_RECORDS PROVIDED_
Lemma parseArguments_total argv envPaths env :
  is_Some (parseArguments K H argv envPaths env).
Proof.
  unfold parseArguments.
  destruct (scanLoop_total (length argv) argv envPaths newConfig 0 env)
    as [[env' r] Hr]; [lia|].
  rewrite Hr. destruct r; eexists; reflexivity.
Qed.

(** *** What the parser writes to the process environment *)






End ArgumentParserFacts.

(** *** After the loop *)

Section PostScanFacts.

Variable H : Host.

(** The post-scan checks leave the two server flags as the loop set
    them. *)
Lemma postScanChecks_server_flags envPaths config config' :
  postScanChecks H envPaths config = Return config' ->
  serverFlagVersion config' = serverFlagVersion config
  /\ serverLocalFlagVersion config' = serverLocalFlagVersion config.
Proof.
  unfold postScanChecks, inferDashboardBase, checkDashboardBase,
    checkPluginsRoot, defaultPluginsRoot, bind, check.
  intros Hp. split_tests; try discriminate;
    injection Hp as <-; subst;
    repeat match goal with
           | E : Return _ = Return _ |- _ => injection E as <-
           end; split; reflexivity.
Qed.

(** The mode mapping returns no configuration with both flags set. *)
Lemma mapModeFlags_not_both config config' :
  mapModeFlags config = Return config' ->
  Js.truthy (serverFlagVersion config')
  && Js.truthy (serverLocalFlagVersion config') = false.
Proof.
  unfold mapModeFlags. intros Hm.
  destruct (Js.truthy (serverFlagVersion config)) eqn:Es,
           (Js.truthy (serverLocalFlagVersion config)) eqn:El;
    simpl in Hm; try discriminate;
    split_tests; injection Hm as <-; simpl; rewrite ?Es, ?El; reflexivity.
Qed.

Lemma mapModeFlags_both config :
  serverFlagVersion config <> "" -> serverLocalFlagVersion config <> "" ->
  mapModeFlags config = Throw (ValidationError msgCannotCombineServerFlags).
Proof.
  intros Hs Hl. apply truthy_true in Hs, Hl. unfold mapModeFlags.
  now rewrite Hs, Hl.
Qed.

End PostScanFacts.
(** X18: [chunk_text_with_metadata] on the text of a page, with the file
    name and page number as metadata, returns the chunks that
    [chunk_document_pages] returns for that page; when the splitter
    raises, the first raises too while the second returns no chunk.  In
    general its chunks keep every key of the given metadata except
    ['chunk_index'], ['total_chunks'], ['chunk_size'] and
    ['token_count'], which are replaced. *)
Theorem chunk_text_with_metadata_agrees (self : TextChunker) (page : PageRecord) :
  (forall page_chunks,
     split_text tiktoken_len splitter self (pg_text page) = Some page_chunks ->
     chunk_text_with_metadata tiktoken_len splitter self (pg_text page)
       (page_metadata page)
     = Some (chunk_document_pages tiktoken_len splitter self [page]))
  /\ (split_text tiktoken_len splitter self (pg_text page) = None ->
      chunk_text_with_metadata tiktoken_len splitter self (pg_text page)
        (page_metadata page) = None
      /\ chunk_document_pages tiktoken_len splitter self [page] = [])
  /\ (forall text metadata chunks c,
        chunk_text_with_metadata tiktoken_len splitter self text metadata
        = Some chunks ->
        c ∈ chunks ->
        (exists i total,
           chunk_metadata c !! "chunk_index"%string = Some (PInt i)
           /\ chunk_metadata c !! "total_chunks"%string = Some (PInt total))
        /\ forall k,
             k <> "chunk_index"%string -> k <> "total_chunks"%string ->
             k <> "chunk_size"%string -> k <> "token_count"%string ->
             chunk_metadata c !! k = metadata !! k).
Proof.
  split; [|split].
  - intros pcs Hs. unfold chunk_text_with_metadata, chunk_document_pages.
    simpl. rewrite Hs. simpl. reflexivity.
  - intros Hs. unfold chunk_text_with_metadata, chunk_document_pages.
    simpl. rewrite Hs. done.
  - intros text metadata chunks c Hch Hin.
    unfold chunk_text_with_metadata in Hch.
    destruct (split_text _ _ _ _) as [pcs|]; simpl in Hch; [|done].
    injection Hch as <-.
    apply list_elem_of_omap in Hin as ([i t] & _ & Hmk). simpl in Hmk. split.
    + destruct (make_chunk_with_index _ _ _ _ _ Hmk) as [Hi Ht]. eauto.
    + intros k H1 H2 H3 H4. by eapply make_chunk_with_other.
Qed.

End ChunkTextFacts.
Definition brstlg_pars : pyval :=
  VList [
    VDict [("b0", VFloat 0.0001629); ("b1", VFloat 0.0009812)];
    VDict [("b0", VFloat 0.0007853); ("b1", VFloat 0.0003658)];
    VDict [("b0", VFloat 0.0003458); ("b1", VFloat 0.0006268)]
  ].

Definition model_params : pyval :=
  VDict [
    ("e_offset", VFloat 0.3);
    ("e_size", VInt 1980);
    ("e_scale", VFloat 0.01);
    ("width_slope", VFloat 0.01);
    ("width_intercept", VFloat 0.065);
    ("db_name", VStr "200keV_xrays.json");
    ("E0", VInt 200);
    ("params_dict", VDict [
       ("Abs", VDict [
          ("thickness", VFloat 100.0e-7);
          ("toa", VInt 35);
          ("density", VFloat 4.5);
          ("atomic_fraction", VBool false)
        ]);
       ("Det", VStr "SDD_efficiency.txt")
     ])
  ].

Definition data_dict : pyval :=
  VDict [
    ("N", VInt 100);
    ("densities", VList [VFloat 1.2; VFloat 1.0; VFloat 0.8]);
    ("data_folder", VStr "71GPa_synthetic_N100");
    ("model", VStr "EDXS");
    ("seed", VInt 42)
  ].

Definition cell_parameters : M unit :=
  store "elts_dicts" elts_dicts ;;
  store "brstlg_pars" brstlg_pars ;;
  store "model_params" model_params ;;
  store "data_dict" data_dict.

(** *** Generate phases *)

Definition cell_phases : M unit :=
  a1 <- load "elts_dicts" ;;
  a2 <- load "brstlg_pars" ;;
  a3 <- load "model_params" ;;
  phases <- call_name "generate_modular_phases" []
    [("elts_dicts", a1); ("brstlg_pars", a2);
     ("scales", VList [VInt 1; VInt 1; VInt 1]);
     ("model_params", a3);
     ("seed", VInt 42)] ;;
  store "phases" phases ;;
  a <- load "elts_dicts" ;;
  elements <- call_name "elts_list_from_dict_list" [a] [] ;;
  store "elements" elements.

Definition cell_plot_phases : M unit :=
  plt <- load "plt" ;;
  r <- call_method plt "subplots" [VInt 3; VInt 1]
         [("figsize", VTuple [VInt 20; VInt 15])] ;;
  store2 "fig" "axs" r ;;
  (* Build the energy scale *)
  np <- load "np" ;;
  start <- subscript "model_params" (VStr "e_offset") ;;
  offset <- subscript "model_params" (VStr "e_offset") ;;
  scale <- subscript "model_params" (VStr "e_scale") ;;
  size <- subscript "model_params" (VStr "e_size") ;;
  span <- binary Mul scale size ;;
  stop <- binary Add offset span ;;
  num <- subscript "model_params" (VStr "e_size") ;;
  x <- call_method np "linspace" [start; stop] [("num", num)] ;;
  store "x" x ;;
  axs <- load "axs" ;;
  shape <- getattr axs "shape" ;;
  n <- getitem shape (VInt 0) ;;
  js <- call_name "range" [n] [] ;;
  for_in "j" js (
    j <- load "j" ;;
    ax <- subscript "axs" j ;;
    x <- load "x" ;;
    j <- load "j" ;;
    pj <- subscript "phases" j ;;
    call_method ax "plot" [x; pj] [] ;;
    j <- load "j" ;;
    ax <- subscript "axs" j ;;
    j <- load "j" ;;
    title <- call_method (VStr "Phase {}") "format" [j] [] ;;
    call_method ax "set_title" [title] [("fontsize", VInt 22)] ;;
    ret tt
  ) ;;
  last <- subscript "axs" (VInt (-1)) ;;
  call_method last "set_xlabel" [VStr "Energy loss (eV)"] [("fontsize", VInt 16)] ;;
  ret tt.

(** *** Generate the data *)

Definition cell_generate : M unit :=
  a1 <- load "phases" ;;
  a2 <- load "weights" ;;
  a3 <- load "model_params" ;;
  a4 <- load "data_dict" ;;
  a5 <- subscript "data_dict" (VStr "seed") ;;
  a7 <- load "elements" ;;
  call_name "generate_dataset" []
    [("phases", a1);
     ("weights", a2);
     ("model_params", a3);
     ("misc_params", a4);
     ("base_seed", a5);
     ("sample_number", VInt 1);
     ("elements", a7)] ;;
  ret tt.

(** The code cells in notebook order. *)
Definition cells : list (M unit) :=
  [cell_imports; cell_weights; cell_plot_weights; cell_parameters;
   cell_phases; cell_plot_phases; cell_generate].

Fixpoint run_cells (cs : list (M unit)) : M unit :=
  match cs with
  | [] => ret tt
  | c :: r => c ;; run_cells r
  end.

Definition notebook : M unit := run_cells cells.

Definition run : result unit := notebook initial.

End Cells.

End Notebook.

(** ** Reading a trace *)

Module Trace.
Import Common Py.

Definition trace_of {A : Type} (r : result A) : option (list event) :=
  match r with
  | Ok _ s => Some (trace s)
  | Err _ => None
  end.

_WORK ITEM_
If a line comes after the one that contains "repeat match goal with", leave it out; return every line of the entries up to that point exactly, starting with the first, with that line included.

_RESULT OF THE EXERCISE_
Lemma parseArguments_total argv envPaths env :
  is_Some (parseArguments K H argv envPaths env).
Proof.
  unfold parseArguments.
  destruct (scanLoop_total (length argv) argv envPaths newConfig 0 env)
    as [[env' r] Hr]; [lia|].
  rewrite Hr. destruct r; eexists; reflexivity.
Qed.

(** *** What the parser writes to the process environment *)






End ArgumentParserFacts.

(** *** After the loop *)

Section PostScanFacts.

Variable H : Host.

(** The post-scan checks leave the two server flags as the loop set
    them. *)
Lemma postScanChecks_server_flags envPaths config config' :
  postScanChecks H envPaths config = Return config' ->
  serverFlagVersion config' = serverFlagVersion config
  /\ serverLocalFlagVersion config' = serverLocalFlagVersion config.
Proof.
  unfold postScanChecks, inferDashboardBase, checkDashboardBase,
    checkPluginsRoot, defaultPluginsRoot, bind, check.
  intros Hp. split_tests; try discriminate;
    injection Hp as <-; subst;
    repeat match goal with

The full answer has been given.